SACRAMENTO, July 27, 2018 – California Attorney General Xavier Becerra, leading a coalition of 10 Attorneys General, today filed an amicus brief in the U.S. Court of Appeals for the Ninth Circuit in Rodriguez v. Marin. Today’s brief was filed to protect due process rights of individuals who are neither a danger to society nor a flight risk, but are still needlessly detained for prolonged periods as they seek to establish a right to remain in this country.

“Our Constitution affords everyone the right to due process. We don’t make exceptions simply because the federal government wants to continue attacking people for political purposes,” said Attorney General Becerra. “People who play by the rules, contribute to our society and economy, and pose no danger to our communities should not be detained for extended periods of time without adequate justification. Failing to provide people with the routine and essential protections provided by the Constitution is un-American and an abuse of power.”
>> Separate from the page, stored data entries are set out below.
(** *** The message of one tick *)

(** The calls of [update] that a list of ticks stands for, up to the first
    one that raises. *)
Fixpoint apply_ticks (book : SharedPriceBook) (ticks : list (str * float))
    (w : shm_world) : result unit * shm_world * list OrderBook.event :=
  match ticks with
  | [] => (Return (), w, [])
  | (symbol, price) :: ticks' =>
      match update book symbol price w with
      | (Return _, w') =>
          let '(r, w'', evs) := apply_ticks book ticks' w' in
          (r, w'', OrderBook.Updated symbol price :: evs)
      | (Raise e, w') => (Raise e, w', [])
      end
  end.

(** The same for price texts as [float] reads them: a text that is no
    number raises [ValueError] where it stands. *)
Fixpoint apply_texts (book : SharedPriceBook) (ticks : list (str * option float))
    (w : shm_world) : result unit * shm_world * list OrderBook.event :=
  match ticks with
  | [] => (Return (), w, [])
  | (symbol, None) :: _ => (Raise ValueError, w, [])
  | (symbol, Some price) :: ticks' =>
      match update book symbol price w with
      | (Return _, w') =>
          let '(r, w'', evs) := apply_texts book ticks' w' in
          (r, w'', OrderBook.Updated symbol price :: evs)
      | (Raise e, w') => (Raise e, w', [])
      end
  end.

(** The text the gateway builds from three price texts. *)
Definition tick_text (t1 t2 t3 : str) : str :=
  u "AAPL" ++ 44%N :: t1 ++ u "MSFT" ++ 44%N :: t2 ++ u "GOOGL" ++ 44%N :: t3.

(** No capital letter occurs in a text. *)
Definition no_capital (t : str) : Prop := Forall (λ c, ¬ (65 <= c <= 90)%N) t.

Lemma small_no_capital (t : str) : small t -> no_capital t.
Proof. intros H. eapply Forall_impl; [exact H|]. intros c Hc. cbn in Hc. lia. Qed.

Lemma no_capital_absent (c : N) (t : str) :
  (65 <= c <= 90)%N -> no_capital t -> c ∉ t.
Proof.
  intros Hc Ht Hin. unfold no_capital in Ht. rewrite Forall_forall in Ht.
  by apply (Ht c Hin).
Qed.

Local Ltac absent :=
  repeat first
    [ apply not_elem_of_nil
    | apply not_elem_of_cons; split; [done|]
    | apply not_elem_of_app; split
    | apply no_capital_absent; [lia|done] ].
(** C5.  A key that the loaded cache holds is neither fetched nor paused
    for, and the cached value is attached: in every iteration of the run
    that meets the key (it logs nothing and leaves the cache as it is), and
    in a whole run of [update_devto_posts] or [update_github_data] that
    loads the cache, which returns the records it was given, each post or
    record of that key with the cached value as [details] or [gh] and
    nothing else changed. *)
Theorem cached_key_not_fetched (X : externals) (d0 : dict) (key : string) (v : value) :
  dict_get key d0 = Some v ->
  (forall c page,
     extends (loaded d0) c -> getitem page "url" = Ok (VStr key) ->
     exists page', setitem page "details" v = Ok page' /\
                   devto_page X c page = ([], Ok (c, page'))) /\
  (forall c person,
     extends (loaded d0) c -> getitem person "github" = Ok (VStr key) ->
     exists person', setitem person "gh" v = Ok person' /\
                     github_person X c person = ([], Ok (c, person'))) /\
  (forall fs people tr r,
     cached fs "forem" = d0 -> update_devto_posts X fs people = (tr, r) ->
     ~ In (ForemFetch (VStr key)) tr /\
     (exists msg tr', tr = LogInfo msg :: tr' /\ fetch_log ForemFetch (loaded d0) tr') /\
     match r with
     | Ok (_, people') =>
         Forall2 (fun person person' =>
                    same_but "posts" person person' /\
                    posts_related (attached "url" "details" key v) person person')
           people people'
     | Raise _ => True
     end) /\
  (forall fs people tr r,
     cached fs "github_people" = d0 -> update_github_data X fs people = (tr, r) ->
     ~ In (GetUserInfo (VStr key)) tr /\
     (exists msg tr', tr = LogInfo msg :: tr' /\ fetch_log GetUserInfo (loaded d0) tr') /\
     match r with
     | Ok (_, people') =>
         Forall2 (fun person person' =>
                    same_but "gh" person person' /\
                    attached "github" "gh" key v person person')
           people people'
     | Raise _ => True
     end).
Proof.
  intro G.
  assert (Gc : forall c, extends (loaded d0) c -> cache_get (VStr key) c = Some v).
  { intros c E. apply E. now rewrite cache_get_loaded. }
  split; [| split; [| split]].
  - intros c page E U. destruct page as [| | | | | | d]; try discriminate.
    simpl in U. destruct (dict_get "url" d) as [u |] eqn:Eu; [| discriminate].
    injection U as ->. eexists. split; [reflexivity |].
    rewrite devto_page_cases, Eu. simpl. now rewrite (Gc _ E).
  - intros c person E U. destruct person as [| | | | | | d]; try discriminate.
    simpl in U. destruct (dict_get "github" d) as [u |] eqn:Eu; [| discriminate].
    injection U as ->. eexists. split; [reflexivity |].
    rewrite github_person_cases, Eu. simpl. now rewrite (Gc _ E).
  - intros fs people tr r Hfs H.
    destruct (update_devto_posts_spec X _ _ _ _ H) as (msg & tr' & -> & L & P).
    rewrite Hfs in L, P. split; [| split].
    + intros [D | D]; [discriminate |].
      apply (fetch_log_forem _ _ _ L) in D. apply cache_has_false in D.
      rewrite (Gc _ (extends_refl _)) in D. discriminate.
    + eauto.
    + destruct r as [[fs' people'] | e]; [| exact I].
      destruct P as (c' & _ & E & F).
      eapply Forall2_impl; [| exact F]. intros person person' Hp.
      destruct (person_of_cache_posts c' (attached "url" "details" key v) (fun _ => True)
                  person person') as (S & R & _); [| exact Hp | now split].
      intros page page' Hpage. split; [| exact I].
      exact (page_of_cache_attached _ _ _ _ _ _ G E Hpage).
  - intros fs people tr r Hfs H.
    destruct (update_github_data_spec X _ _ _ _ H) as (msg & tr' & -> & L & P).
    rewrite Hfs in L, P. split; [| split].
    + intros [D | D]; [discriminate |].
      apply (fetch_log_github _ _ _ L) in D. apply cache_has_false in D.
      rewrite (Gc _ (extends_refl _)) in D. discriminate.
    + eauto.
    + destruct r as [[fs' people'] | e]; [| exact I].
      destruct P as (c' & _ & E & F).
      eapply Forall2_impl; [| exact F]. intros person person' Hp. split.
      * exact (gh_of_cache_same_but _ _ _ _ Hp).
      * exact (gh_of_cache_attached _ _ _ _ _ _ G E Hp).
Qed.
In the brief, the Attorneys General argue that the needless, extended detention of people who are undergoing legal proceedings to establish a right to remain in the United States is devastating for individuals, their families, and communities. The vast majority of these individuals pose no threat to the states in which they reside. Many are integral members of their communities who contribute to their states’  economies by working hard and paying both state and federal taxes.

California communities are disproportionately affected by these practices because California is home to nearly one-quarter of the United States’ foreign-born population. This includes one-quarter of all legal permanent residents and more than one in five undocumented immigrants, including many who have strong grounds for seeking a legal right to remain in this country.

The Attorneys General argue that if an individual is detained for a prolonged period, the following routine and essential due process requirements should be guaranteed:

  • A neutral arbiter should decide whether the prolonged detention is necessary, and that decision should be reviewed periodically; and
  • There must be adequate evidence to justify the prolonged detention.

Attorney General Becerra is joined by the Attorneys General of Connecticut, Maine, Massachusetts, New York, Oregon, Rhode Island, Vermont, and Washington and the District of Columbia.